**Task statement**
When the line containing "Lemma insert_ok k" appears in the entries below, begin printing there and stop after the line containing "k v0 identical_reinserts_up"; print each of those lines exactly and no other line.

**Records for processing**
◇ ◇ ◇ ◇
(** ** Eviction *)

Lemma evict_back_ok h c l n :
  wf_but h c -> lru_ordered_list_ c = l ++ [n] ->
  exists c', evict_back c = Some c' /\ wf_but h c' /\ entries c' = l.*2 /\
    lru_ordered_list_ c' = l /\ max_bytes_in_cache_ c' = max_bytes_in_cache_ c /\
    value_helper_ c' = EvictNotify n.2.2 (value_helper_ c).
Proof.
  intros Hc Hl. unfold evict_back. rewrite Hl, last_snoc. destruct n as [id [k v]]. cbn.
  rewrite removelast_last.
  assert (Hin : (id, (k, v)) ∈ lru_ordered_list_ c) by (rewrite Hl; set_solver).
  assert (Hr : release (EntrySize (k, v)) (with_list l c) = Some (with_current (total l.*2) (with_list l c))).
  { pose proof (release_ok h c (k, v) Hc ltac:(apply elem_of_entries; eauto)) as Hr.
    unfold release in *. cbn. destruct (_ <=? _); [|done]. injection Hr as Hr.
    do 2 f_equal. rewrite Hr. unfold entries. rewrite Hl, fmap_app, total_app. cbn. lia. }
  rewrite Hr. cbn. eexists. split; [done|]. split; [|done].
  pose proof (wf_keys _ _ Hc) as Hnd. unfold entries in Hnd. rewrite Hl, !fmap_app in Hnd.
  apply NoDup_app in Hnd as (_ & Hnd & _).
  eapply wf_sublist; [exact Hc|rewrite Hl; by apply sublist_inserts_r|done|done|done| |].
  - intros k' id' Hk'. cbn. destruct (decide (k = k')) as [->|Hne].
    + rewrite lookup_delete_eq. split; [done|]. intros [v' Hv'].
      apply (list_elem_of_fmap_2 snd), (list_elem_of_fmap_2 fst), Hnd in Hv'. destruct Hv'. by left.
    + rewrite lookup_delete_ne, (wf_map _ _ Hc), Hl by done. setoid_rewrite elem_of_app.
      split; intros [v' Hv']; exists v'; [|by left]. destruct Hv' as [|Hv']; [done|].
      apply list_elem_of_singleton in Hv' as [= -> -> ->]. done.
  - intros k' Hk' Hi. eapply (wf_hole _ _ Hc); [done|]. unfold entries in *. cbn in Hi.
    rewrite Hl, !fmap_app. apply elem_of_app. by left.
Qed.

Lemma evict_loop_ok h need l : forall c fuel,
  wf_but h c -> lru_ordered_list_ c = l -> (length l < fuel)%nat ->
  0 <= need < max_bytes_in_cache_ c ->
  let kept := keep (max_bytes_in_cache_ c - need) (entries c) in
  exists c', evict_loop fuel need c = Some c' /\ wf_but h c' /\
    abs c' = mkSpec (max_bytes_in_cache_ c) kept
      (notify (drop (length kept) (entries c)) (value_helper_ c)).
Proof.
  induction l as [|n l IH] using rev_ind; intros c [|fuel] Hc Hl Hf Hneed; try lia; cbn zeta.
  all: pose proof (wf_max _ _ Hc) as Hmax; pose proof (wf_total _ _ Hc) as Htot.
  all: pose proof (wf_current _ _ Hc) as Hcur; pose proof (total_nonneg (entries c)).
  all: cbn [evict_loop]; unfold u64; rewrite Z.mod_small by lia.
  all: destruct (Z.ltb_spec (max_bytes_in_cache_ c) (need + current_bytes_in_cache_ c)) as [Hlt|Hge].
  - rewrite Hcur in Hlt. unfold entries in Hlt. rewrite Hl in Hlt. cbn in Hlt. lia.
  - exists c. rewrite keep_all by lia. by rewrite drop_all.
  - destruct (evict_back_ok h c l n Hc Hl) as (c1 & -> & Hc1 & He1 & Hl1 & Hm1 & Hh1). cbn.
    destruct (IH c1 fuel Hc1 Hl1) as (c' & -> & Hc' & Ha); [rewrite length_app in Hf; cbn in Hf; lia|lia|].
    exists c'. split; [done|]. split; [done|]. rewrite Ha, Hm1, Hh1, He1.
    assert (He : entries c = l.*2 ++ [n.2]) by (unfold entries; by rewrite Hl, fmap_app).
    rewrite He, keep_snoc by (rewrite <- ?He; lia). f_equal.
    rewrite drop_app_le by apply prefix_length, keep_prefix. unfold notify. by rewrite foldr_app.
  - exists c. rewrite keep_all by lia. by rewrite drop_all.
Qed.

Lemma EvictIfNecessary_ok h need c :
  wf_but h c -> 0 <= need ->
  let kept := keep (max_bytes_in_cache_ c - need) (entries c) in
  if need <? max_bytes_in_cache_ c then
    exists c', EvictIfNecessary need c = Some (true, with_current (total (entries c') + need) c') /\
      wf_but h c' /\ total (entries c') + need <= max_bytes_in_cache_ c /\
      abs c' = mkSpec (max_bytes_in_cache_ c) kept
        (notify (drop (length kept) (entries c)) (value_helper_ c))
  else EvictIfNecessary need c = Some (false, c).
Proof.
  intros Hc Hneed. cbn zeta. unfold EvictIfNecessary.
  destruct (Z.ltb_spec need (max_bytes_in_cache_ c)); [|done].
  destruct (evict_loop_ok h need (lru_ordered_list_ c) c (S (length (lru_ordered_list_ c)))
    Hc eq_refl ltac:(lia) ltac:(lia)) as (c' & -> & Hc' & Ha). cbn.
  assert (Hk : total (entries c') <= max_bytes_in_cache_ c - need).
  { injection Ha as _ He _. rewrite He. apply keep_total. lia. }
  pose proof (total_nonneg (entries c')). pose proof (wf_max _ _ Hc).
  exists c'. split; [|split; [done|split; [lia|done]]].
  rewrite (wf_current _ _ Hc'). unfold u64. by rewrite Z.mod_small by lia.
Qed.

(** The common tail of [Put]: evict, then push and record the new node. *)
Lemma insert_ok k v c f (on_fail : LRUCacheBase V H -> LRUCacheBase V H) :
  wf_but (Some k) c -> wf (on_fail c) -> abs (on_fail c) = abs c ->
  exists c',
    ('(fits, c) ← EvictIfNecessary (entry_size (k, v)) c;
     if (fits : bool) then
       let '(b, c) := push_front (k, v) c in
       let c := with_map (<[k := b]> (map_ c)) c in
       Some (with_stats f c)
     else Some (on_fail c)) = Some c' /\
    wf c' /\ abs c' = spec_insert k v (entries c) (abs c).
Proof.
  intros Hc Hf Ha. pose proof (entry_size_nonneg (k, v)).
  pose proof (EvictIfNecessary_ok (Some k) (entry_size (k, v)) c Hc ltac:(done)) as He.
  cbn zeta in He. unfold spec_insert. cbn [spec_max abs].
  destruct (_ <? _).
  - destruct He as (c1 & -> & Hc1 & Ht & Ha1).
    cbn -[push_front with_stats with_map with_current].
    pose proof (fill_hole k v c1 f Hc1) as Hw. pose proof (wf_max _ _ Hc).
    specialize (Hw ltac:(lia)). destruct (push_front _ _) as [b c2] eqn:Ep.
    eexists. split; [done|]. split; [done|]. injection Ep as <- <-.
    injection Ha1 as Hm1 He1 Hh1. unfold abs, entries in *. cbn in *. by rewrite Hm1, He1, Hh1.
  - rewrite He. cbn. eexists. split; [done|]. by rewrite Ha.
Qed.

Lemma abs_with_stats f c : abs (with_stats f c) = abs c.
Proof. done. Qed.

Lemma wf_with_stats h f c : wf_but h c -> wf_but h (with_stats f c).
Proof. intros Hc. by destruct Hc; constructor. Qed.

Lemma Put_ok k v c :
  wf c -> entry_size (k, v) < 2 ^ 64 ->
  exists c', Put k v c = Some c' /\ wf c' /\ abs c' = spec_put k v (abs c).
Proof.
  intros Hc Hs. unfold Put, spec_put. cbn [spec_entries abs].
  fold (entry_size (k, v)). replace (u64 _) with (entry_size (k, v))
    by (symmetry; apply Z.mod_small; pose proof (entry_size_nonneg (k, v)); unfold entry_size in *; cbn in *; lia).
  destruct (map_ c !! k) as [id|] eqn:E.
  - destruct (map_hit _ _ _ Hc E) as (v0 & Hin & -> & Hfk). rewrite Hfk. cbn [mbind option_bind snd].
    destruct (negb _); [by exists c|]. destruct (Equal v v0).
    + destruct (Freshen_ok c id k v0 identical_reinserts_up Hc Hin) as (c1 & -> & Hw & Ha).
      cbn [mbind option_bind]. eexists. done.
    + assert (Hin' : (k, v0) ∈ entries c) by (apply elem_of_entries; eauto).
      rewrite (release_ok None (with_stats deletes_up c) (k, v0)) by (by try apply wf_with_stats).
      cbn [mbind option_bind].
      pose proof (erase_wf _ _ _ _ Hc Hin) as Hw. pose proof (erase_entries _ _ _ _ _ Hc Hin) as He.
      apply (wf_with_stats _ deletes_up) in Hw.
      destruct (insert_ok k v _ inserts_up (fun c => with_map (delete k (map_ c)) c) Hw) as (c' & H1 & H2 & H3).
      * by apply delete_hole.
      * done.
      * exists c'. split; [exact H1|]. split; [done|]. rewrite H3.
        change (entries (with_stats deletes_up (erase id (with_current ?z c)))) with (entries (erase id c)).
        by rewrite He.
  - pose proof (map_miss _ _ Hc E) as Hk. apply find_key_None in Hk as Hfk. rewrite Hfk.
    destruct (insert_ok k v c inserts_up (fun c => c) (add_hole _ _ Hc Hk) Hc eq_refl) as (c' & H1 & H2 & H3).
    by exists c'.
Qed.

Lemma GetFreshen_ok k c :
  wf c ->
  exists c', GetFreshen k c = Some ((spec_get k (abs c)).1, c') /\ wf c' /\ abs c' = (spec_get k (abs c)).2.
Proof.
  intros Hc. unfold GetFreshen, spec_get. cbn [spec_entries abs].
  destruct (map_ c !! k) as [id|] eqn:E.
  - destruct (map_hit _ _ _ Hc E) as (v & Hin & -> & ->). cbn [mbind option_bind].
    destruct (Freshen_ok c id k v hits_up Hc Hin) as (c1 & -> & Hw & Ha). cbn [mbind option_bind]. eexists. done.
  - pose proof (map_miss _ _ Hc E) as Hk. apply find_key_None in Hk as ->.
    eexists. split; [done|]. by split; [apply wf_with_stats|].
Qed.

Lemma GetNoFreshen_ok k c :
  wf c ->
  exists c', GetNoFreshen k c = Some (find_key k (entries c), c') /\ wf c' /\ abs c' = abs c.
Proof.
  intros Hc. unfold GetNoFreshen. destruct (map_ c !! k) as [id|] eqn:E.
  - destruct (map_hit _ _ _ Hc E) as (v & Hin & -> & ->). cbn [mbind option_bind].
    eexists. split; [done|]. by split; [apply wf_with_stats|].
  - pose proof (map_miss _ _ Hc E) as Hk. apply find_key_None in Hk as ->.
    eexists. split; [done|]. by split; [apply wf_with_stats|].
Qed.

Lemma DeleteAt_ok k id c :
  wf c -> map_ c !! k = Some id ->
  exists c', DeleteAt k id c = Some c' /\ wf c' /\ map_ c' = delete k (map_ c) /\
    abs c' = spec_delete k (abs c).
Proof.
  intros Hc E. destruct (map_hit _ _ _ Hc E) as (v & Hin & Hd & Hfk).
  unfold DeleteAt. rewrite Hd. cbn [mbind option_bind].
  pose proof (release_ok None c (k, v) Hc ltac:(apply elem_of_entries; eauto)) as Hr.
  assert (Hr' : release (EntrySize (k, v)) (erase id c) =
    Some (with_current (total (entries c) - entry_size (k, v)) (erase id c))).
  { unfold release in *. cbn -[filter]. destruct (_ <=? _); [|done]. injection Hr as Hr. by rewrite Hr. }
  rewrite Hr'. cbn [mbind option_bind]. eexists. split; [done|].
  pose proof (erase_wf _ _ _ _ Hc Hin) as Hw. pose proof (erase_entries _ _ _ _ _ Hc Hin) as He.
  split; [by apply wf_with_stats, (delete_hole k _ Hw)|]. split; [done|].
  unfold abs, spec_delete. cbn -[filter]. f_equal. exact He.
Qed.

Lemma Delete_ok k c :
  wf c -> exists c', Delete k c = Some c' /\ wf c' /\ abs c' = spec_delete k (abs c).
Proof.
  intros Hc. unfold Delete. destruct (map_ c !! k) as [id|] eqn:E.
  - destruct (DeleteAt_ok _ _ _ Hc E) as (c' & H1 & H2 & _ & H3). by exists c'.
  - pose proof (map_miss _ _ Hc E) as Hk. exists c. split; [done|]. split; [done|].
    unfold spec_delete. cbn. by rewrite remove_key_notin.
Qed.

Lemma map_keys c k : wf c -> is_Some (map_ c !! k) <-> k ∈ (entries c).*1.
Proof.
  intros Hc. rewrite elem_of_keys. unfold is_Some. by setoid_rewrite (wf_map _ _ Hc k); [|done].
Qed.

Lemma DeleteWithPrefix_loop_ok prefix order : forall c,
  wf c -> NoDup order -> (forall k, k ∈ order -> is_Some (map_ c !! k)) ->
  exists c', DeleteWithPrefixForTesting prefix order c = Some c' /\ wf c' /\
    abs c' = mkSpec (max_bytes_in_cache_ c)
      (filter (fun kv => ~ (kv.1 ∈ order /\ StartsWith kv.1 prefix = true)) (entries c))
      (value_helper_ c).
Proof.
  induction order as [|k order IH]; intros c Hc Hnd Hin; cbn [DeleteWithPrefixForTesting].
  - exists c. split; [done|]. split; [done|]. unfold abs. f_equal. symmetry.
    apply list_filter_id. intros kv _ [Hk _]. by apply elem_of_nil in Hk.
  - apply NoDup_cons in Hnd as [Hk Hnd]. destruct (Hin k ltac:(left)) as [id Hid].
    rewrite Hid. cbn [mbind option_bind]. destruct (StartsWith k prefix) eqn:Ep.
    + destruct (DeleteAt_ok k id c Hc Hid) as (c1 & -> & Hc1 & Hm1 & Ha1). cbn [mbind option_bind].
      destruct (IH c1 Hc1 Hnd) as (c' & -> & Hc' & Ha').
      { intros k' Hk'. rewrite Hm1, lookup_delete_ne by (intros ->; done). apply Hin. by right. }
      exists c'. split; [done|]. split; [done|]. rewrite Ha'. injection Ha1 as -> -> ->. f_equal.
      unfold remove_key. rewrite list_filter_filter. apply list_filter_iff.
      intros [k' v']. cbn. rewrite elem_of_cons. naive_solver.
    + destruct (IH c Hc Hnd) as (c' & -> & Hc' & Ha'); [intros k' Hk'; apply Hin; by right|].
      exists c'. split; [done|]. split; [done|]. rewrite Ha'. f_equal. apply list_filter_iff.
      intros [k' v']. cbn. rewrite elem_of_cons. split; [|naive_solver].
      intros Hn [[->|]]; [congruence|naive_solver].
Qed.

Lemma DeleteWithPrefix_ok prefix order c :
  wf c -> order ≡ₚ (map_to_list (map_ c)).*1 ->
  exists c', DeleteWithPrefixForTesting prefix order c = Some c' /\ wf c' /\
    abs c' = spec_delete_prefix prefix (abs c).
Proof.
  intros Hc Ho.
  assert (Hin : forall k, k ∈ order <-> is_Some (map_ c !! k)).
  { intros k. rewrite Ho, list_elem_of_fmap. split.
    - intros ([k' id] & -> & Hk%elem_of_map_to_list). by exists id.
    - intros [id Hk]. exists (k, id). by rewrite elem_of_map_to_list. }
  destruct (DeleteWithPrefix_loop_ok prefix order c Hc) as (c' & -> & Hc' & Ha').
  - rewrite Ho. apply NoDup_fst_map_to_list.
  - intros k. by rewrite Hin.
  - exists c'. split; [done|]. split; [done|]. rewrite Ha'. unfold spec_delete_prefix. cbn. f_equal.
    apply list_filter_ext_in. intros [k v] Hkv. cbn. rewrite Hin, map_keys by done.
    apply (list_elem_of_fmap_2 fst) in Hkv. cbn in Hkv. destruct (StartsWith k prefix); naive_solver.
Qed.

Lemma Clear_ok c : wf c -> wf (Clear c) /\ abs (Clear c) = mkSpec (max_bytes_in_cache_ c) [] (value_helper_ c).
Proof.
  intros Hc. split; [|done].
  eapply (wf_sublist None None c); [done|apply sublist_nil_l|done|done|done| |done].
  intros k id _. cbn. rewrite lookup_empty. split; [done|]. by intros [v ?%elem_of_nil].
Qed.

Lemma set_max_ok z c : wf c -> 0 <= z <= 2 ^ 63 -> wf (set_max_bytes_in_cache z c).
Proof. intros Hc Hz. by destruct Hc; constructor. Qed.

Lemma new_cache_wf max h : 0 <= max <= 2 ^ 63 -> wf (new_cache max h).
Proof.
  intros Hm. constructor; cbn; try apply NoDup_nil_2; try done; try lia.
  - intros k id _. rewrite lookup_empty. split; [done|]. by intros [v ?%elem_of_nil].
  - by intros n ?%elem_of_nil.
Qed.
◇ ◇ ◇ ◇
**Solution for this task**
Lemma insert_ok k v c f (on_fail : LRUCacheBase V H -> LRUCacheBase V H) :
  wf_but (Some k) c -> wf (on_fail c) -> abs (on_fail c) = abs c ->
  exists c',
    ('(fits, c) ← EvictIfNecessary (entry_size (k, v)) c;
     if (fits : bool) then
       let '(b, c) := push_front (k, v) c in
       let c := with_map (<[k := b]> (map_ c)) c in
       Some (with_stats f c)
     else Some (on_fail c)) = Some c' /\
    wf c' /\ abs c' = spec_insert k v (entries c) (abs c).
Proof.
  intros Hc Hf Ha. pose proof (entry_size_nonneg (k, v)).
  pose proof (EvictIfNecessary_ok (Some k) (entry_size (k, v)) c Hc ltac:(done)) as He.
  cbn zeta in He. unfold spec_insert. cbn [spec_max abs].
  destruct (_ <? _).
  - destruct He as (c1 & -> & Hc1 & Ht & Ha1).
    cbn -[push_front with_stats with_map with_current].
    pose proof (fill_hole k v c1 f Hc1) as Hw. pose proof (wf_max _ _ Hc).
    specialize (Hw ltac:(lia)). destruct (push_front _ _) as [b c2] eqn:Ep.
    eexists. split; [done|]. split; [done|]. injection Ep as <- <-.
    injection Ha1 as Hm1 He1 Hh1. unfold abs, entries in *. cbn in *. by rewrite Hm1, He1, Hh1.
  - rewrite He. cbn. eexists. split; [done|]. by rewrite Ha.
Qed.

Lemma abs_with_stats f c : abs (with_stats f c) = abs c.
Proof. done. Qed.

Lemma wf_with_stats h f c : wf_but h c -> wf_but h (with_stats f c).
Proof. intros Hc. by destruct Hc; constructor. Qed.

Lemma Put_ok k v c :
  wf c -> entry_size (k, v) < 2 ^ 64 ->
  exists c', Put k v c = Some c' /\ wf c' /\ abs c' = spec_put k v (abs c).
Proof.
  intros Hc Hs. unfold Put, spec_put. cbn [spec_entries abs].
  fold (entry_size (k, v)). replace (u64 _) with (entry_size (k, v))
    by (symmetry; apply Z.mod_small; pose proof (entry_size_nonneg (k, v)); unfold entry_size in *; cbn in *; lia).
  destruct (map_ c !! k) as [id|] eqn:E.
  - destruct (map_hit _ _ _ Hc E) as (v0 & Hin & -> & Hfk). rewrite Hfk. cbn [mbind option_bind snd].
    destruct (negb _); [by exists c|]. destruct (Equal v v0).
    + destruct (Freshen_ok c id k v0 identical_reinserts_up Hc Hin) as (c1 & -> & Hw & Ha).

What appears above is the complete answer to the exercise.